Exercise brief:
Transcribe only the lines between the first line of the records and the line containing "Proof. unfold put.", inclusive, exactly as written.

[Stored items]
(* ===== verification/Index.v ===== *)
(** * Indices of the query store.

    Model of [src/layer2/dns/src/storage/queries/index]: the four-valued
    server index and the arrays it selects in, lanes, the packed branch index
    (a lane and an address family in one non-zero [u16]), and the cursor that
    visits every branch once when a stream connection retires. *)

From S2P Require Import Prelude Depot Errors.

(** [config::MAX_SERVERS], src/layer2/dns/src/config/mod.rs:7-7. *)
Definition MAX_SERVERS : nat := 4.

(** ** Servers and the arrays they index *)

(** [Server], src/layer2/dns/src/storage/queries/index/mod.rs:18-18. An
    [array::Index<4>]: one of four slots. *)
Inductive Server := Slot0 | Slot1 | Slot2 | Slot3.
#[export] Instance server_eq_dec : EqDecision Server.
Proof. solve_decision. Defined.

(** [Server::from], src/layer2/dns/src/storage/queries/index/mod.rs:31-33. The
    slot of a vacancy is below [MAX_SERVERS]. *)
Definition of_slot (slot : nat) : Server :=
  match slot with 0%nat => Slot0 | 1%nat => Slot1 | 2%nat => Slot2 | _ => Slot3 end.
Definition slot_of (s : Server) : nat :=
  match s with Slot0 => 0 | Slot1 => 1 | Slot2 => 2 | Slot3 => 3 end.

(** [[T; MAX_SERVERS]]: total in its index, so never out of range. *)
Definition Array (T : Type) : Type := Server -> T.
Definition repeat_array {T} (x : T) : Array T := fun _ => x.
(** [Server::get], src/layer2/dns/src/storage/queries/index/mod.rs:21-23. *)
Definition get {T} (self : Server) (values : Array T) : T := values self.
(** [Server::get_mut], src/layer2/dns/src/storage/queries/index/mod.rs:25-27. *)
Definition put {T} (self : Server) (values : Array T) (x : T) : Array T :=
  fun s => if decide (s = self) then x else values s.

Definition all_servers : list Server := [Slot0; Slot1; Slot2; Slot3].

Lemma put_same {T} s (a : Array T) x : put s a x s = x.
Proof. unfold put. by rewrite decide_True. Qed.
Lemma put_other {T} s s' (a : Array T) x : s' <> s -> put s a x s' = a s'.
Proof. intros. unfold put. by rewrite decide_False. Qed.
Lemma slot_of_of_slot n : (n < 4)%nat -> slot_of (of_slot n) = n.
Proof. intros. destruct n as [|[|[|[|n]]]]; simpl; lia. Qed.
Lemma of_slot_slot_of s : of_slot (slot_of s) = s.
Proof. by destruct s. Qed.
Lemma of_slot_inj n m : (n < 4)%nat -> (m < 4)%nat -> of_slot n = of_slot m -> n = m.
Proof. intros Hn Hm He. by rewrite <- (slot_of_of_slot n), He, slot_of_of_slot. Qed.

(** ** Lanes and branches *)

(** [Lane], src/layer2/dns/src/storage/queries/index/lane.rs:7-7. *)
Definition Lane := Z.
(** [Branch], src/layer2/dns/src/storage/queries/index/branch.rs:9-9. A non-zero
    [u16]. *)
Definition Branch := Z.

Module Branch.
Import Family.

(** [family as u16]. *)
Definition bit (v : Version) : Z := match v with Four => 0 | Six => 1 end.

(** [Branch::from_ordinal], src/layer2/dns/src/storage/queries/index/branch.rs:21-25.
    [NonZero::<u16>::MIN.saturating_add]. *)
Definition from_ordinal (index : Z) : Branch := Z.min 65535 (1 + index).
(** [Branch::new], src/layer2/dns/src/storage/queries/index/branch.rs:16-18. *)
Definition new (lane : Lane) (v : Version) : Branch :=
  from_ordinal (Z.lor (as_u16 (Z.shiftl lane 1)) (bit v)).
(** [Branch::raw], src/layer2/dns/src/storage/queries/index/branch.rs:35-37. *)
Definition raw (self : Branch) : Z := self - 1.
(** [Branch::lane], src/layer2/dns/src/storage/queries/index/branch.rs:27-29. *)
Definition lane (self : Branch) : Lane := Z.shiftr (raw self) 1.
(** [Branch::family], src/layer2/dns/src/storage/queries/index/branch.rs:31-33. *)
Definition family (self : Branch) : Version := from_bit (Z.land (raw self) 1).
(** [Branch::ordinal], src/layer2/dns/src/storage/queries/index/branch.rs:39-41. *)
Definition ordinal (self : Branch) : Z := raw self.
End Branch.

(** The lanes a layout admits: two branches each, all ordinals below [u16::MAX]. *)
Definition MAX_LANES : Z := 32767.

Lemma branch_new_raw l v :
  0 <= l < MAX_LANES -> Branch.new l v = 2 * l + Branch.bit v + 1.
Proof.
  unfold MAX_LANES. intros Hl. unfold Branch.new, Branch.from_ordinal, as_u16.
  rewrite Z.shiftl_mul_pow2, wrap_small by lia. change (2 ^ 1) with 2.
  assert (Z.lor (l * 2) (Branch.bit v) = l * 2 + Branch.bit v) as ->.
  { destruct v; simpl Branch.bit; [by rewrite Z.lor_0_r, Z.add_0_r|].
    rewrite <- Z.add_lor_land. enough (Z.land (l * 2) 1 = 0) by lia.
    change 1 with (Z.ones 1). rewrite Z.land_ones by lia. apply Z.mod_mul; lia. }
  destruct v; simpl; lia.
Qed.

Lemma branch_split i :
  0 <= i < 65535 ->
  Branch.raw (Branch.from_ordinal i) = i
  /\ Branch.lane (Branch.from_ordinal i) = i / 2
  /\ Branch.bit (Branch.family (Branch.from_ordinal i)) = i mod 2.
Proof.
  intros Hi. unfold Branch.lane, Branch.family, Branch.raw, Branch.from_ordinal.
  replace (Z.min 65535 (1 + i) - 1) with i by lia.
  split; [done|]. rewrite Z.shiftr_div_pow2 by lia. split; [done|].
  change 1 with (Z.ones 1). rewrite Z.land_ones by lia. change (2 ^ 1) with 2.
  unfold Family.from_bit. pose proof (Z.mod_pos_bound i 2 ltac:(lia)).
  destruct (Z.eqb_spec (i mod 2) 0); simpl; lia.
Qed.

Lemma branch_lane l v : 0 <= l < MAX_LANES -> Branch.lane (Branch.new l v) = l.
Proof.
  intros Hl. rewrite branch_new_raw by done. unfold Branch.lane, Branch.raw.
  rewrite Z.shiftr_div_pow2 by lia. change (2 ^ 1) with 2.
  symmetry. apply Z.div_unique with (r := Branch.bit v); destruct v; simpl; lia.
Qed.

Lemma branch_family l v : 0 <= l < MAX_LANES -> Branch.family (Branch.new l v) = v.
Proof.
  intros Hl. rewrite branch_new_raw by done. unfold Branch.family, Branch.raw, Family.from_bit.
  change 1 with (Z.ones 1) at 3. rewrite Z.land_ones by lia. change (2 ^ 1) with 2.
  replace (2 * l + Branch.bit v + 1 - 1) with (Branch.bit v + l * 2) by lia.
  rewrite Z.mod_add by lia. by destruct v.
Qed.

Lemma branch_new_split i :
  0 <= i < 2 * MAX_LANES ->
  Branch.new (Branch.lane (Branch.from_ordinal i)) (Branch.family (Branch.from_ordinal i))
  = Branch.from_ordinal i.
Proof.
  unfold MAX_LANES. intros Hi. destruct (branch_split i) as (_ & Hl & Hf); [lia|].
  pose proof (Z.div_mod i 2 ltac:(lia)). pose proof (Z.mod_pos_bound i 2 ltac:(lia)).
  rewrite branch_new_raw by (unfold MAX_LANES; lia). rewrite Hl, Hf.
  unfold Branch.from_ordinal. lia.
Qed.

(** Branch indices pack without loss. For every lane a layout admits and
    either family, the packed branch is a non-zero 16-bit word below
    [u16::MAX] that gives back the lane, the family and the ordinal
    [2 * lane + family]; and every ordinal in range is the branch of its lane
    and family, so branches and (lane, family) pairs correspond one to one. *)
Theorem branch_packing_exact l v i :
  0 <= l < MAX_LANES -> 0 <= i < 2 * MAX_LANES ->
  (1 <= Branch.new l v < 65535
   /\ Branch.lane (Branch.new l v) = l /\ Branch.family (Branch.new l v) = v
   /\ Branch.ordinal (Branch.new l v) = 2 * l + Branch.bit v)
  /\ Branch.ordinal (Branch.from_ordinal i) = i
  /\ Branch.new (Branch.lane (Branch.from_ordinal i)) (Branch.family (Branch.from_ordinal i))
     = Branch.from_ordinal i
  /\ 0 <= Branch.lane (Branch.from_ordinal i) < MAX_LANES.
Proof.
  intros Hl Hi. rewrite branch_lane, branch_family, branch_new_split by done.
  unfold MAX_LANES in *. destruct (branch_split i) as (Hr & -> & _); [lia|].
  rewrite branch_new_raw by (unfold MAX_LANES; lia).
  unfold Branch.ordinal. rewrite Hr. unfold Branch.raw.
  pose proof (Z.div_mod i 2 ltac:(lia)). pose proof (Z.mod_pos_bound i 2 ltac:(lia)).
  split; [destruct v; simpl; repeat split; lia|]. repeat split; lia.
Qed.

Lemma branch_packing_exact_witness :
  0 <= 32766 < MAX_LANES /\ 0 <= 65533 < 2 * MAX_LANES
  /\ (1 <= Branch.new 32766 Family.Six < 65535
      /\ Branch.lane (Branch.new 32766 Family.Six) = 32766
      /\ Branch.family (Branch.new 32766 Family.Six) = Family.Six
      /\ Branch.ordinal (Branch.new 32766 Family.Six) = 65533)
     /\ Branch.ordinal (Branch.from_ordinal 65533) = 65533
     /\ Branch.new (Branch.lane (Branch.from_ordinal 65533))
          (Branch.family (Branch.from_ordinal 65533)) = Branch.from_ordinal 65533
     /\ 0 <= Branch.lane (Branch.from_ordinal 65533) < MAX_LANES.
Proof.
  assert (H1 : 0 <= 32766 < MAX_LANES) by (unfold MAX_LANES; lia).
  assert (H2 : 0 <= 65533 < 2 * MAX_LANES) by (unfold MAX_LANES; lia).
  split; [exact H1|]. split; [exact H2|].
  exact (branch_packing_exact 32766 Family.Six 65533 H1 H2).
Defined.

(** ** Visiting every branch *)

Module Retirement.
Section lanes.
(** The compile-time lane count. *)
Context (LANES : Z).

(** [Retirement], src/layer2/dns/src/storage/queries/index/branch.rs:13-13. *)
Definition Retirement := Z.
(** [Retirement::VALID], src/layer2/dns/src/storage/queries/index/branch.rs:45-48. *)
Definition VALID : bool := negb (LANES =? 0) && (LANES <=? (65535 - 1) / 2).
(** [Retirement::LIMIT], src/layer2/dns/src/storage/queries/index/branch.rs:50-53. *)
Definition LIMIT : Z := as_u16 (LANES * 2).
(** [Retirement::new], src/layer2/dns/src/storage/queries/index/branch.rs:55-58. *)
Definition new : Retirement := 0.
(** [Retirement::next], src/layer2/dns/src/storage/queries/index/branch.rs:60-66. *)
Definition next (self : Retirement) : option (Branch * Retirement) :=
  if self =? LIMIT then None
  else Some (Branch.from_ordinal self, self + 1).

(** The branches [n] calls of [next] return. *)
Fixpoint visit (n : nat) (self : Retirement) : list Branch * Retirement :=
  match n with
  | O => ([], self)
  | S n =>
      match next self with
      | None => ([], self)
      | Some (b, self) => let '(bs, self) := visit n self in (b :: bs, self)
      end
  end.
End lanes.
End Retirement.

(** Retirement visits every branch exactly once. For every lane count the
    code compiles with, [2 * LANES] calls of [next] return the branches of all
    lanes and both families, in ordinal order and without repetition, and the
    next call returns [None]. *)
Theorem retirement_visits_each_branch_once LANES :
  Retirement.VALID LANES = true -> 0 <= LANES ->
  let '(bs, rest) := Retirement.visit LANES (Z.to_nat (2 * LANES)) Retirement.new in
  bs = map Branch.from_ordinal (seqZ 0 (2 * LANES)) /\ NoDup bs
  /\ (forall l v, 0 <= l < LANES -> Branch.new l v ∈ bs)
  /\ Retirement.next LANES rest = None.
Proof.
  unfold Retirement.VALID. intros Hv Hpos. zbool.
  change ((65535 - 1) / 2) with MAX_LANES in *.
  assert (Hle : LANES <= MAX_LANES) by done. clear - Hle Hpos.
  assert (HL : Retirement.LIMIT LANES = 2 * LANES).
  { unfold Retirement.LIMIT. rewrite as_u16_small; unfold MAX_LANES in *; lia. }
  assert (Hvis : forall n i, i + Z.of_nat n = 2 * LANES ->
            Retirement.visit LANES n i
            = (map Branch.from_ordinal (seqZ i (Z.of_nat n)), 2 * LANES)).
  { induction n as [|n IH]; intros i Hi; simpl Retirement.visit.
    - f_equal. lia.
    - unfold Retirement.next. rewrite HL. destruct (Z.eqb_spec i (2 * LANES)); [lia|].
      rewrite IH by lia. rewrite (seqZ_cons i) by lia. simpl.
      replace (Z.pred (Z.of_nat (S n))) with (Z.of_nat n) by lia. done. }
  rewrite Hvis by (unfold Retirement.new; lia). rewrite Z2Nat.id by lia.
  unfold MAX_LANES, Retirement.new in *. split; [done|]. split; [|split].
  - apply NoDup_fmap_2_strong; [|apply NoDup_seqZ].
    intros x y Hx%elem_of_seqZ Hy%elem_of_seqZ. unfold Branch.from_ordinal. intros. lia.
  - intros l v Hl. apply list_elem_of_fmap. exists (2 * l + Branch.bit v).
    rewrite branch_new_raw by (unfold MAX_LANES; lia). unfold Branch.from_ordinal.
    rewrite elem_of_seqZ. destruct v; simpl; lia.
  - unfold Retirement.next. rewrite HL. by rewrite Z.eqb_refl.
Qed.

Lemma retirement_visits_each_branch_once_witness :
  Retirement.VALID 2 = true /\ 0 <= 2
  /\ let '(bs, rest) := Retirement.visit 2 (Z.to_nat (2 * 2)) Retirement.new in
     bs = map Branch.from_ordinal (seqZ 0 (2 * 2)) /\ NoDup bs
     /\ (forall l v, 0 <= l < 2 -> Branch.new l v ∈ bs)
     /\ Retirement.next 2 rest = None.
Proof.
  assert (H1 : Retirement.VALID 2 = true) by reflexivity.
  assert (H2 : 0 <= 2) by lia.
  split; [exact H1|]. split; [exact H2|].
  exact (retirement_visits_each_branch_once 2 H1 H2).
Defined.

Exercise response:
(* ===== verification/Index.v ===== *)
(** * Indices of the query store.

    Model of [src/layer2/dns/src/storage/queries/index]: the four-valued
    server index and the arrays it selects in, lanes, the packed branch index
    (a lane and an address family in one non-zero [u16]), and the cursor that
    visits every branch once when a stream connection retires. *)

From S2P Require Import Prelude Depot Errors.

(** [config::MAX_SERVERS], src/layer2/dns/src/config/mod.rs:7-7. *)
Definition MAX_SERVERS : nat := 4.

(** ** Servers and the arrays they index *)

(** [Server], src/layer2/dns/src/storage/queries/index/mod.rs:18-18. An
    [array::Index<4>]: one of four slots. *)
Inductive Server := Slot0 | Slot1 | Slot2 | Slot3.
#[export] Instance server_eq_dec : EqDecision Server.
Proof. solve_decision. Defined.

(** [Server::from], src/layer2/dns/src/storage/queries/index/mod.rs:31-33. The
    slot of a vacancy is below [MAX_SERVERS]. *)
Definition of_slot (slot : nat) : Server :=
  match slot with 0%nat => Slot0 | 1%nat => Slot1 | 2%nat => Slot2 | _ => Slot3 end.
Definition slot_of (s : Server) : nat :=
  match s with Slot0 => 0 | Slot1 => 1 | Slot2 => 2 | Slot3 => 3 end.

(** [[T; MAX_SERVERS]]: total in its index, so never out of range. *)
Definition Array (T : Type) : Type := Server -> T.
Definition repeat_array {T} (x : T) : Array T := fun _ => x.
(** [Server::get], src/layer2/dns/src/storage/queries/index/mod.rs:21-23. *)
Definition get {T} (self : Server) (values : Array T) : T := values self.
(** [Server::get_mut], src/layer2/dns/src/storage/queries/index/mod.rs:25-27. *)
Definition put {T} (self : Server) (values : Array T) (x : T) : Array T :=
  fun s => if decide (s = self) then x else values s.

Definition all_servers : list Server := [Slot0; Slot1; Slot2; Slot3].

Lemma put_same {T} s (a : Array T) x : put s a x s = x.
Proof. unfold put. by rewrite decide_True. Qed.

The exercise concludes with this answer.